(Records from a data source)

:::

Lemma insert_or_update_effect l i st0 (f : AccountState → outcome ValueError (option AccountState)) d l' :
  ledger_ok l → hm_insert_or_update l i st0 f = Ok l' →
  state_ok st0 → st_value st0 = d →
  (∀ st ov, state_ok st → f st = Ok ov →
    from_option state_ok True ov ∧ from_option st_value 0 ov = st_value st + d) →
  ledger_ok l' ∧ ledger_total l' = ledger_total l + d.
Proof.
  intros Hl Hu Hok0 Hd Hf. split.
  - eapply hm_insert_or_update_Forall; [done|done| |done].
    intros st ov Hst Hov. by apply (Hf st ov).
  - unfold ledger_total. eapply hm_insert_or_update_sum; [done|done|].
    intros st ov Hi Hov. apply (Hf st ov); [by eapply Hl|done].
Qed.

(** A step that always keeps the account. *)
Lemma fmap_Some_Ok {E} (m : outcome E AccountState) ov :
  Some <$> m = Ok ov → ∃ st, ov = Some st ∧ m = Ok st.
Proof. destruct m; cbn; [|done..]. intros <-%Ok_inj. by eexists. Qed.

Lemma account_step l o l' :
  ledger_ok l → account_op_ok o → account_run l o = Ok l' →
  ledger_ok l' ∧ ledger_total l' = ledger_total l + op_amount o.
Proof.
  intros Hl Ho. destruct o as [i v e|i d|i|i v|i v e|i ep v e|i c v|i t v];
    cbn [account_run op_amount account_op_ok] in *; intros Hrun.
  - apply bind_Ok in Hrun as (st & Hst & Hi%map_err_Ok).
    destruct (state_new_Ok v e st Ho Hst) as [Hok <-]. split.
    + by eapply hm_insert_Forall.
    + unfold ledger_total. rewrite (hm_insert_sum st_value _ _ _ _ Hi). lia.
  - eapply update_effect; [done..|]. intros st ov Hst <-%Ok_inj. cbn. split; [done|lia].
  - eapply update_effect; [done..|]. intros st ov Hst Hov. cbn in Hov.
    destruct (Z.eqb_spec (st_value st) value_zero) as [->|]; [|done].
    apply Ok_inj in Hov as <-. done.
  - eapply update_effect; [done..|]. intros st ov Hst (st' & -> & Hadd)%fmap_Some_Ok.
    by apply state_add_Ok.
  - apply map_err_Ok, bind_Ok in Hrun as (st0 & Hst0 & Hrun).
    destruct (state_new_Ok v e st0 Ho Hst0) as [Hok Hv].
    eapply insert_or_update_effect; [done..|]. intros st ov Hst (st' & -> & Hadd)%fmap_Some_Ok.
    by apply state_add_value_Ok.
  - apply map_err_Ok, bind_Ok in Hrun as (st0 & Hst0 & Hrun).
    destruct (state_new_reward_Ok ep v e st0 Ho Hst0) as [Hok Hv].
    eapply insert_or_update_effect; [done..|]. intros st ov Hst (st' & -> & Hadd)%fmap_Some_Ok.
    by eapply state_add_rewards_Ok.
  - destruct Ho as [Hc Hv]. eapply update_effect; [done..|]. intros st ov Hst Hsub.
    destruct (state_sub_Ok st c v ov Hst Hc Hv Hsub) as (st' & -> & Hok & Heq & _).
    cbn. split; [done|lia].
  - eapply update_effect; [done..|]. intros st ov [Hst Hsp] (st' & -> & Hadd)%fmap_Some_Ok.
    apply state_token_add_Ok in Hadd as (Hs & Hv & _). cbn. unfold state_ok. rewrite Hs, Hv.
    split; [done|lia].
Qed.

(** The account ledger conserves value: after any sequence of successful
    operations every balance is a [u64] and every account keeps valid
    spending counters, and the total has changed by exactly what the
    operations added and removed; an account is only removed when empty. *)
Theorem account_ledger_conserves l ops l' :
  ledger_ok l → Forall account_op_ok ops → foldM account_run l ops = Ok l' →
  ledger_ok l' ∧ ledger_total l' = ledger_total l + Zsum (op_amount <$> ops).
Proof.
  intros Hl Hops. revert l Hl. induction Hops as [|o ops Ho Hops IH]; cbn; intros l Hl.
  - intros <-%Ok_inj. split; [done|lia].
  - intros (l1 & Hl1r & Hrun)%bind_Ok. apply account_step in Hl1r as [Hl1 Ht1]; [|done..].
    destruct (IH l1 Hl1 Hrun) as [Hl' Ht']. split; [done|lia].
Qed.

(** Spending from an account, branch by branch: it fails when the
    account does not exist, when the balance is smaller than the value, or
    when the counter is not the next of its lane; otherwise only this
    account changes, by the value and its lane's counter. *)
Theorem remove_value_cases l i c v :
  ledger_ok l → u32_ok c → u64_ok v →
  match l !! i with
  | None => remove_value l i c v = Err NonExistent
  | Some st =>
      if decide (st_value st < v) then remove_value l i c v = Err (LValueError NegativeAmount)
      else if decide (nexts (spending st) !! lane c = Some c) then
        ∃ l' st', remove_value l i c v = Ok l' ∧ l' = <[i:=st']> l ∧
          st_value st' = st_value st - v ∧ 0 ≤ st_value st' ∧
          nexts (spending st') = <[lane c:=increment c]> (nexts (spending st)) ∧
          delegation st' = delegation st ∧ tokens st' = tokens st ∧
          last_rewards st' = last_rewards st ∧ ledger_total l' = ledger_total l - v
      else remove_value l i c v = Err SpendingCredentialInvalid
  end.
Proof.
  intros Hl Hc Hv. unfold remove_value, hm_update. destruct (l !! i) as [st|] eqn:Hi; [|done].
  destruct (Hl i st Hi) as [Hst Hsp]. unfold state_sub, value_sub, checked_sub64.
  pose proof (next_verify_spec (spending st) c Hsp Hc) as Hn.
  destruct (decide (st_value st < v)).
  { by rewrite (decide_False (P := v ≤ st_value st)) by lia. }
  rewrite (decide_True (P := v ≤ st_value st)) by lia. cbn [ok_or map_err mbind outcome_bind].
  destruct (decide (nexts (spending st) !! lane c = Some c)).
  - destruct Hn as [-> Hok]. cbn [map_err mbind outcome_bind fmap outcome_fmap hm_set].
    eexists _, _. split; [reflexivity|]. split; [reflexivity|]. cbn [st_value spending nexts].
    split; [lia|]. split; [lia|]. do 4 (split; [reflexivity|]).
    unfold ledger_total. rewrite (map_sum_insert _ _ _ st) by done. cbn [st_value]. lia.
  - rewrite Hn. reflexivity.
Qed.
End account.
#[global] Arguments AccountState _ _ _ {_ _}.
#[global] Arguments DelegationType : clear implicits.
#[global] Arguments DelegationRatio : clear implicits.

(** ** Delegation ratios *)
Section ratios.
Context {PoolId : Type} `{EqDecision PoolId}.

(** What [is_valid] accepts; the sum of the parts does not wrap on it. *)
Lemma delegation_ratio_valid (r : DelegationRatio PoolId) :
  Forall (λ p, u8_ok p.2) (dr_pools r) →
  delegation_ratio_is_valid r = true ↔
  (2 ≤ length (dr_pools r) ≤ 8)%nat ∧ Forall (λ p, 0 < p.2) (dr_pools r) ∧
  Zsum (dr_pools r).*2 = dr_parts r ∧ 1 < dr_parts r.
Proof.
  destruct r as [parts pools]. cbn [dr_pools dr_parts]. intros Hp.
  unfold delegation_ratio_is_valid, DELEGATION_RATIO_MAX_DECLS. cbn [dr_pools dr_parts].
  rewrite !andb_true_iff, negb_true_iff, Z.ltb_lt, Nat.ltb_lt, Nat.leb_le, Z.eqb_eq.
  assert (existsb (λ x, x.2 =? 0) pools = false ↔ Forall (λ p, 0 < p.2) pools) as ->.
  { induction Hp as [|p pools Hp Hps IH].
    { cbn. split; [intros _; constructor|done]. }
    cbn [existsb]. rewrite orb_false_iff, Forall_cons, IH, Z.eqb_neq. unfold in_u in Hp.
    split; intros [? ?]; split; done || lia. }
  assert (0 ≤ Zsum pools.*2 ≤ Z.of_nat (length pools) * 255) as Hb.
  { induction Hp as [|p pools Hp Hps IH]; [done|]. cbn. unfold in_u in Hp.
    change (2 ^ 8) with 256 in Hp. lia. }
  split.
  - intros ((((H1 & H2) & H3) & H4) & H5). rewrite wrap_small in H5 by (unfold in_u; lia).
    split_and!; done || lia.
  - intros ((H1 & H2) & H3 & H4 & H5). rewrite wrap_small by (unfold in_u; lia).
    split_and!; done || lia.
Qed.

(** [DelegationRatio::new] builds exactly the ratios that [is_valid]
    accepts: two to eight pools, each with a positive part, whose parts add
    up to the total; the arithmetic never wraps on them. *)
Theorem delegation_ratio_new_valid (parts : Z) (pools : list (PoolId * Z)) :
  Forall (λ p, u8_ok p.2) pools →
  (delegation_ratio_new parts pools = Some (mkDelegationRatio parts pools) ↔
    (2 ≤ length pools ≤ 8)%nat ∧ Forall (λ p, 0 < p.2) pools ∧ Zsum pools.*2 = parts ∧ 1 < parts) ∧
  (is_Some (delegation_ratio_new parts pools) ↔
    delegation_ratio_is_valid (mkDelegationRatio parts pools) = true).
Proof.
  intros Hp.
  assert (delegation_ratio_new parts pools =
    if delegation_ratio_is_valid (mkDelegationRatio parts pools)
    then Some (mkDelegationRatio parts pools) else None) as Heq by done.
  rewrite Heq. split.
  2:{ destruct (delegation_ratio_is_valid _); split; intros Hs; done || by destruct Hs. }
  rewrite <-(delegation_ratio_valid (mkDelegationRatio parts pools) Hp).
  by destruct (delegation_ratio_is_valid _).
Qed.
End ratios.

Lemma delegation_ratio_new_valid_witness :
  delegation_ratio_new 7 [(1, 2); (2, 1); (3, 4)] = Some (mkDelegationRatio 7 [(1, 2); (2, 1); (3, 4)]).
Proof.
  apply (delegation_ratio_new_valid 7 [(1, 2); (2, 1); (3, 4)]).
  - repeat constructor; vm_compute; (discriminate || reflexivity).
  - split; [cbn; lia|]. split; [repeat constructor|]. split; reflexivity.
Defined.

(** ** A concrete ledger *)
Definition demo_state (v : Value) : AccountState nat nat unit :=
  mkState (mkSpending [0; 536870912; 1073741824; 1610612736; 2147483648; 2684354560;
                       3221225472; 3758096384]) NonDelegated v ∅ last_rewards_default ().
Definition demo_ledger : gmap nat (AccountState nat nat unit) := {[ 7%nat := demo_state 100 ]}.

Lemma demo_state_ok v : u64_ok v → state_ok (demo_state v).
Proof.
  intros Hv. destruct spending_default_ok as (s & Hs & Hok). vm_compute in Hs.
  apply Ok_inj in Hs as <-. split; [done|exact Hok].
Qed.
Lemma demo_ledger_ok : ledger_ok demo_ledger.
Proof.
  intros i st Hi. unfold demo_ledger in Hi. apply lookup_singleton_Some in Hi as [_ <-]. apply demo_state_ok. split; cbn; lia.
Qed.

Lemma account_total_value_witness : get_total_value demo_ledger = Ok 100.
Proof. rewrite (account_total_value demo_ledger demo_ledger_ok). vm_compute. reflexivity. Defined.

Lemma account_ledger_conserves_witness :
  ∃ l', foldM account_run demo_ledger
      [OpAddValue 7%nat 50; OpRemoveValue 7%nat 0 30; OpAddValueOrAccount 8%nat 5 ()] = Ok l' ∧
    ledger_total l' = 125.
Proof.
  set (ops := [OpAddValue 7%nat 50; OpRemoveValue 7%nat 0 30; OpAddValueOrAccount 8%nat 5 ()]).
  assert (is_ok (foldM account_run demo_ledger ops) = true) as Hok by (vm_compute; reflexivity).
  destruct (foldM account_run demo_ledger ops) as [l'|e|] eqn:Hrun; [|discriminate Hok..].
  exists l'. split; [reflexivity|].
  destruct (account_ledger_conserves demo_ledger ops l' demo_ledger_ok) as [_ ->];
    [repeat constructor; vm_compute; (discriminate || reflexivity)|exact Hrun|].
  vm_compute. reflexivity.
Defined.

Lemma remove_value_cases_witness :
  remove_value demo_ledger 7%nat 0 130 = Err (LValueError NegativeAmount) ∧
  ∃ l', remove_value demo_ledger 7%nat 0 30 = Ok l' ∧ ledger_total l' = ledger_total demo_ledger - 30.
Proof.
  assert (u32_ok 0) as Hc by (split; vm_compute; [discriminate|reflexivity]).
  split.
  - assert (u64_ok 130) as Hv by (split; vm_compute; [discriminate|reflexivity]).
    exact (remove_value_cases demo_ledger 7%nat 0 130 demo_ledger_ok Hc Hv).
  - assert (u64_ok 30) as Hv by (split; vm_compute; [discriminate|reflexivity]).
    destruct (remove_value_cases demo_ledger 7%nat 0 30 demo_ledger_ok Hc Hv)
      as (l' & st' & H1 & _ & _ & _ & _ & _ & _ & _ & H2).
    exists l'. split; [exact H1|exact H2].
Defined.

:::

#### [Aim of the task]
Starting with the first line of the entries, transcribe every line up to and including the one with "intros Hl Hu Hok0 Hd Hf. split.".

#### [Exercise response]
Lemma insert_or_update_effect l i st0 (f : AccountState → outcome ValueError (option AccountState)) d l' :
  ledger_ok l → hm_insert_or_update l i st0 f = Ok l' →
  state_ok st0 → st_value st0 = d →
  (∀ st ov, state_ok st → f st = Ok ov →
    from_option state_ok True ov ∧ from_option st_value 0 ov = st_value st + d) →
  ledger_ok l' ∧ ledger_total l' = ledger_total l + d.
Proof.
  intros Hl Hu Hok0 Hd Hf. split.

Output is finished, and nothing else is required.